**How to complete this task:**
Once you have located the line containing "(** [st.file_uploader] returns" in the material below, return it exactly along with each line after it through the line containing "page_content : string".

**Data supplied:**
_ _ _ _ _ _ _

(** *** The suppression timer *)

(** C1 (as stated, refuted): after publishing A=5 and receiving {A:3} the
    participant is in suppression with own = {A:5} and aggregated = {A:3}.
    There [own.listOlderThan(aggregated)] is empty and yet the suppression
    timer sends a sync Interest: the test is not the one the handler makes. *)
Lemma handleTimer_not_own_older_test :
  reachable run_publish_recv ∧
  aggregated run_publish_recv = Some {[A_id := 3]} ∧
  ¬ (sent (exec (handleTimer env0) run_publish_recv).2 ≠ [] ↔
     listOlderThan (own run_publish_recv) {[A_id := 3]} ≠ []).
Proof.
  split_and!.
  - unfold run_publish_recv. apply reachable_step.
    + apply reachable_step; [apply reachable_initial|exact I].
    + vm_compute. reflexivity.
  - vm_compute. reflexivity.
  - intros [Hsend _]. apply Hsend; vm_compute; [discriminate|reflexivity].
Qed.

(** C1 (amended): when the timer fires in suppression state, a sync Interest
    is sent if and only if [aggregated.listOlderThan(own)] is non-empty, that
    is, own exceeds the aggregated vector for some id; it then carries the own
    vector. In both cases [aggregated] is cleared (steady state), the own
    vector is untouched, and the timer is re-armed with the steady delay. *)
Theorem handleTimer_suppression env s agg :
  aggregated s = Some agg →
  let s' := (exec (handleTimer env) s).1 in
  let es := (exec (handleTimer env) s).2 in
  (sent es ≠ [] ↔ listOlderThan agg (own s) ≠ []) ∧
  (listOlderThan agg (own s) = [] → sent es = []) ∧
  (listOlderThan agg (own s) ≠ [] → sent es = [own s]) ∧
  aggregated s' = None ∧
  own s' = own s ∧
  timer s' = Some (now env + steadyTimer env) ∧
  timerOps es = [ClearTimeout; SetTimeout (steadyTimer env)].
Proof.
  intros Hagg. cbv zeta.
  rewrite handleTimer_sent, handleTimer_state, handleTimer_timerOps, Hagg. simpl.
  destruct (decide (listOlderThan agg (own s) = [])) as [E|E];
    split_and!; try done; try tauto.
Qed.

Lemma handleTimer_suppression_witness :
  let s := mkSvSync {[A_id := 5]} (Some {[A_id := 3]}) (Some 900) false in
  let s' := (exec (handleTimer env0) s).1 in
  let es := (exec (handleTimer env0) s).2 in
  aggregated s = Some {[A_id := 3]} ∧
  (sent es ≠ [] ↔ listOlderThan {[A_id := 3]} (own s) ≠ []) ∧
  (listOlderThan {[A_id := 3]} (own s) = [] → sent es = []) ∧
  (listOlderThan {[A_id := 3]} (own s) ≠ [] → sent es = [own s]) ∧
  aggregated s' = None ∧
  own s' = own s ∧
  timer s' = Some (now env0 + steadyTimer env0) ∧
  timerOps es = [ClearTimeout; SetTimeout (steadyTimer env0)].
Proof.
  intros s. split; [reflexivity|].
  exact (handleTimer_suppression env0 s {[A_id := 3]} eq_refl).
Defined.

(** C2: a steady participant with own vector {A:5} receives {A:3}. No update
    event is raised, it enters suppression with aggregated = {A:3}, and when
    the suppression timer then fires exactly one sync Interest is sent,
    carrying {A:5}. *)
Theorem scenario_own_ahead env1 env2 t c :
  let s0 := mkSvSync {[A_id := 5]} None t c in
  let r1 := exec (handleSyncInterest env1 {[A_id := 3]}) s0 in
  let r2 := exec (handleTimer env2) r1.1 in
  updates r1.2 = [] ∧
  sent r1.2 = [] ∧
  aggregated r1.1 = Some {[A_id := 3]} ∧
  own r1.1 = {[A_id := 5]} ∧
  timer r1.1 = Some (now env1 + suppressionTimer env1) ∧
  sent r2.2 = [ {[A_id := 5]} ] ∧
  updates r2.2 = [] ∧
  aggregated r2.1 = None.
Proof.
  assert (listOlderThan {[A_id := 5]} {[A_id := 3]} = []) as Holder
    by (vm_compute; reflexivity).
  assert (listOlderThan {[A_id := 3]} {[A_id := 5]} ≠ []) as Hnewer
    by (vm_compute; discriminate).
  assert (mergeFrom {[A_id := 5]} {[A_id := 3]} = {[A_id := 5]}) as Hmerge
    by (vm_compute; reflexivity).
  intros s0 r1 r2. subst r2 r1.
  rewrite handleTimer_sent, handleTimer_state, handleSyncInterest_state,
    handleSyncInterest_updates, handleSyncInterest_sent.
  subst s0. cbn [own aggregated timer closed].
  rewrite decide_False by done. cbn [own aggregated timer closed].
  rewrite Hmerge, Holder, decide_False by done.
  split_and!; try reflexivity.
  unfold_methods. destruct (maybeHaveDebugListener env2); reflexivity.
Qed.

_ _ _ _ _ _ _

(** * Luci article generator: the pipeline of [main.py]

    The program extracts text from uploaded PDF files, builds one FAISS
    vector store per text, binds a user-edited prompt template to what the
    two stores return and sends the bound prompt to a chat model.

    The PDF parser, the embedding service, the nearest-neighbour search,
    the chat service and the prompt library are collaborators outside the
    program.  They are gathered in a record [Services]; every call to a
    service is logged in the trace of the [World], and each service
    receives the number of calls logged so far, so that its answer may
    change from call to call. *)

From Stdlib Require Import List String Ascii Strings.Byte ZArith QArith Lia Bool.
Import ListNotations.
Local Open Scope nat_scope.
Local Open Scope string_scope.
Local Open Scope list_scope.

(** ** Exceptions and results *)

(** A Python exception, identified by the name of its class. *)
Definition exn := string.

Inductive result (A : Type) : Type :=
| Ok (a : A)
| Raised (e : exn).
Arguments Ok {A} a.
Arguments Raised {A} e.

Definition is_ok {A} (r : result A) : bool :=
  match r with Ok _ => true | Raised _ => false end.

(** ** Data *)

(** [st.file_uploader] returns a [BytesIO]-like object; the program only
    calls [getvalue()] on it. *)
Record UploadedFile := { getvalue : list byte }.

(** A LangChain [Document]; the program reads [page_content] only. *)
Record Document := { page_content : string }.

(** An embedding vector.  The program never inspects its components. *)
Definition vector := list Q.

_ _ _ _ _ _ _

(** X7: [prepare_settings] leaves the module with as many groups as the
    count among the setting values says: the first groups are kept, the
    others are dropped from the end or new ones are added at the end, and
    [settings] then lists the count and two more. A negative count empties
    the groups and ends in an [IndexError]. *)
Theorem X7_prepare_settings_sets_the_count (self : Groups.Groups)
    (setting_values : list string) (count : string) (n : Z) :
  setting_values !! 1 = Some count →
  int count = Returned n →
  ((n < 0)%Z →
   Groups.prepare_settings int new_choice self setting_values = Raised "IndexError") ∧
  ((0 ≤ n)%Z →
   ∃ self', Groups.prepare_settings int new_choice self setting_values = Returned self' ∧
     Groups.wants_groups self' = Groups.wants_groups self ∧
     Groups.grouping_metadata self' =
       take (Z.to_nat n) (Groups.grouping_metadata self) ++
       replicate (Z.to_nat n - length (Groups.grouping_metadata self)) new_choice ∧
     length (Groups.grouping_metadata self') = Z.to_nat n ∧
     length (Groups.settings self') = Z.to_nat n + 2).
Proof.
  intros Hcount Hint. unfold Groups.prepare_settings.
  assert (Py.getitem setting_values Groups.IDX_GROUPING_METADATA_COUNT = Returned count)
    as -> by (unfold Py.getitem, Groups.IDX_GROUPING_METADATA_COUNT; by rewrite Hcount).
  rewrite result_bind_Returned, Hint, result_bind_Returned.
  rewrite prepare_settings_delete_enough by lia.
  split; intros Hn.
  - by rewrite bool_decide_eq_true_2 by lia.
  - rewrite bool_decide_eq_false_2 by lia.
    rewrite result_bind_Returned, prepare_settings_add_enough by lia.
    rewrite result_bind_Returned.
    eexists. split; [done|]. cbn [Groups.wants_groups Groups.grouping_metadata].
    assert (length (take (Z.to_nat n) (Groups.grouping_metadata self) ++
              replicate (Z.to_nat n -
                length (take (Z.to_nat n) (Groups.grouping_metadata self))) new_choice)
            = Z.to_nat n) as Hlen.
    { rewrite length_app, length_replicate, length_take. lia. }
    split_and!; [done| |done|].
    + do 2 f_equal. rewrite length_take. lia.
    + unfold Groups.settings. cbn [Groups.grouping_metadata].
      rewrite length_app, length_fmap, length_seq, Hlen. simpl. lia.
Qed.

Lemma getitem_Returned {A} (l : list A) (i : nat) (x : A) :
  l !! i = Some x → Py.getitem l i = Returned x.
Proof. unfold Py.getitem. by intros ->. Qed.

_ _ _ _ _ _ _

**Answer box:**
(** [st.file_uploader] returns a [BytesIO]-like object; the program only
    calls [getvalue()] on it. *)
Record UploadedFile := { getvalue : list byte }.

(** A LangChain [Document]; the program reads [page_content] only. *)
Record Document := { page_content : string }.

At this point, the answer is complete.